DATASET ENTRIES:
──────────────────────────────

(* ===== verification/OperationExample.v ===== *)
(** * The operation queue on concrete data *)

From S2P Require Import Prelude Messages ClientBase OutboundDb OutboundWorker ClientGroup PendingOperation OperationQueue OperationQueueCorrect.

Module ToyQueue.

#[export] Instance toy_table : HasOperations (list OperationRow).
Proof. refine {| operations := fun l => l; set_operations := fun l _ => l |}. done. Defined.

Inductive ToyUser := toy_user (id : Z).
Inductive ToyGroup := toy_group (id : Z).
#[export] Instance toy_user_data : OperationData ToyUser :=
  {| kind := FetchUserProfile; generate_id := fun '(toy_user n) => [0; n]; to_blob := fun '(toy_user n) => [n];
     from_blob := fun b => toy_user <$> head b |}.
#[export] Instance toy_group_data : OperationData ToyGroup :=
  {| kind := FetchGroupProfile; generate_id := fun '(toy_group n) => [1; n]; to_blob := fun '(toy_group n) => [n];
     from_blob := fun b => toy_group <$> head b |}.
#[export] Instance toy_tasks : TimedTaskCodec :=
  {| task_to_blob := fun k => match k with
       | KeyPackageUpload => [0] | UsernameRefresh => [1] | SelfUpdate => [2]
       | TokenReplenishment t => [3; t] | ApqKeyPackageUpload => [4] end;
     task_from_blob := fun b => match b with
       | [0] => Some KeyPackageUpload | [1] => Some UsernameRefresh | [2] => Some SelfUpdate
       | [3; t] => Some (TokenReplenishment t) | [4] => Some ApqKeyPackageUpload | _ => None end |}.

Abbreviation QW := (AccessWorld (list OperationRow) unit).
Definition toy_world (l : list OperationRow) : QW :=
  {| aw_db := l; aw_notifier := ∅; aw_sent := []; aw_requests := []; aw_clock := 0 |}.
Definition no_failure : nat -> option SqlxError := fun _ => None.
Definition toy_now (n : nat) : TimeStamp := 1000 + Z.of_nat n.
Definition toy_v4 (n : nat) : Uuid := 5000 + Z.of_nat n.
Definition running : nat -> bool := fun _ => false.
(** A server that cannot be reached, and tasks that are done again in a minute. *)
Definition offline {T} (_ : T) : M QW JobError unit := throw JobNetworkError.
Definition every_minute (_ : TimedTaskKind) : M QW OutError Z := mret (60 * 1000000000).

Definition toy_row (x : ToyUser) (n : Z) : OperationRow :=
  {| op_id := generate_id x; op_kind := FetchUserProfile; op_data := to_blob x; op_created_at := 1;
     op_scheduled_at := 1; op_retries := n; op_locked_by := UNLOCKED |}.
Definition toy_task (k : TimedTaskKind) (t n : Z) : OperationRow :=
  {| op_id := timed_task_id k; op_kind := TimedTask; op_data := task_to_blob k; op_created_at := 1;
     op_scheduled_at := t; op_retries := n; op_locked_by := UNLOCKED |}.
Definition toy_operation (x : ToyUser) (n : Z) : Operation ToyUser :=
  {| operation_id := generate_id x; data := x; created_at := 1; scheduled_at := 1; retries := n |}.

End ToyQueue.
Import ToyQueue.

Section Evaluate_queue.

Lemma offline_quiet {T} (x : T) k : QuietJob k (offline x).
Proof. split; [|intros task]; apply framed_throw; exact _. Qed.
Lemma every_minute_quiet x k : QuietJob k (every_minute x).
Proof. split; [|intros task]; apply framed_ret; exact _. Qed.

Lemma operation_workers_return_witness :
  returns (try_fetch_profiles no_failure toy_now toy_v4 (offline (T := ToyUser)) (offline (T := ToyGroup)) 9
    (toy_world [toy_row (toy_user 7) 0; toy_row (toy_user 8) 0])) /\
  returns (execute_timed_tasks no_failure toy_now toy_v4 running every_minute 9
    (toy_world [toy_row (toy_user 7) 0; toy_row (toy_user 8) 0])).
Proof.
  apply (operation_workers_return no_failure toy_now toy_v4 (U := ToyUser) (G := ToyGroup)); try (intros; apply offline_quiet).
  - intros. apply every_minute_quiet.
  - unfold unique_ids. cbn. repeat constructor; rewrite ?list_elem_of_In; cbn; intuition discriminate.
  - cbn. lia.
Defined.

(** A profile that failed four times is given up. *)
Lemma fetch_profile_uses_attempt_witness :
  let w := toy_world [toy_row (toy_user 7) 4] in
  let w' := (fetch_profile no_failure offline (toy_operation (toy_user 7) 4) 1000 w).2 in
  operations (aw_db w') = [] /\
  0 <= attempts_left [0; 7] (aw_db w') < attempts_left [0; 7] (aw_db w).
Proof.
  split; [vm_compute; reflexivity|].
  apply (fetch_profile_uses_attempt no_failure offline (toy_operation (toy_user 7) 4) 1000
    (toy_world [toy_row (toy_user 7) 4]) Continue _ (toy_row (toy_user 7) 4)); try reflexivity.
  - apply framed_throw; exact _.
  - cbn. unfold NUM_RETRIES. lia.
Defined.

(** A task whose counter has just overflowed, before a task that is due as well. *)
Definition overflowed : OperationRow := toy_task SelfUpdate 10 (2 ^ 16).
Definition stuck_world : QW := toy_world [toy_task KeyPackageUpload 20 3; overflowed].

(** The last run before: the counter goes from [2 ^ 16 - 1] to [2 ^ 16]. *)
Lemma counter_overflows :
  map op_retries (operations (aw_db (work_loop 3 (timed_turn no_failure toy_now running every_minute 77)
    (toy_world [toy_task SelfUpdate 10 (2 ^ 16 - 1)])).2)) = [2 ^ 16].
Proof. vm_compute. reflexivity. Qed.

Lemma large_counter_stops_timed_tasks_witness :
  exists w', execute_timed_tasks no_failure toy_now toy_v4 running every_minute 5 stuck_world =
    (Err (Some SqlxDecode), w') /\ aw_requests w' = [] /\ first_task overflowed (aw_db w').
Proof.
  destruct (large_counter_stops_timed_tasks no_failure toy_now toy_v4 running every_minute 4 stuck_world overflowed)
    as (w' & He & Hq & _ & _ & Hf & _); [reflexivity|reflexivity| | |discriminate| | |exact (ex_intro _ w' (conj He (conj Hq Hf)))].
  - unfold unique_ids. cbn. repeat constructor; rewrite ?list_elem_of_In; cbn; intuition discriminate.
  - split; [by right; left|]. split; [done|]. intros r' [<-|[<-|[]]]; done.
  - intros n. cbn. unfold toy_now. lia.
  - intros n. cbn. unfold toy_v4, UNLOCKED. lia.
Defined.

End Evaluate_queue.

──────────────────────────────

EXERCISE BRIEF: Within the data above, the span starting at the line containing "- cbn. lia." and ending at the line containing "(toy_world [toy_row (toy_user 7) 4])" is to be retyped exactly, with no other lines.

YOUR SOLUTION:
  - cbn. lia.
Defined.

(** A profile that failed four times is given up. *)
Lemma fetch_profile_uses_attempt_witness :
  let w := toy_world [toy_row (toy_user 7) 4] in
  let w' := (fetch_profile no_failure offline (toy_operation (toy_user 7) 4) 1000 w).2 in
  operations (aw_db w') = [] /\
  0 <= attempts_left [0; 7] (aw_db w') < attempts_left [0; 7] (aw_db w).
Proof.
  split; [vm_compute; reflexivity|].
  apply (fetch_profile_uses_attempt no_failure offline (toy_operation (toy_user 7) 4) 1000
    (toy_world [toy_row (toy_user 7) 4]) Continue _ (toy_row (toy_user 7) 4)); try reflexivity.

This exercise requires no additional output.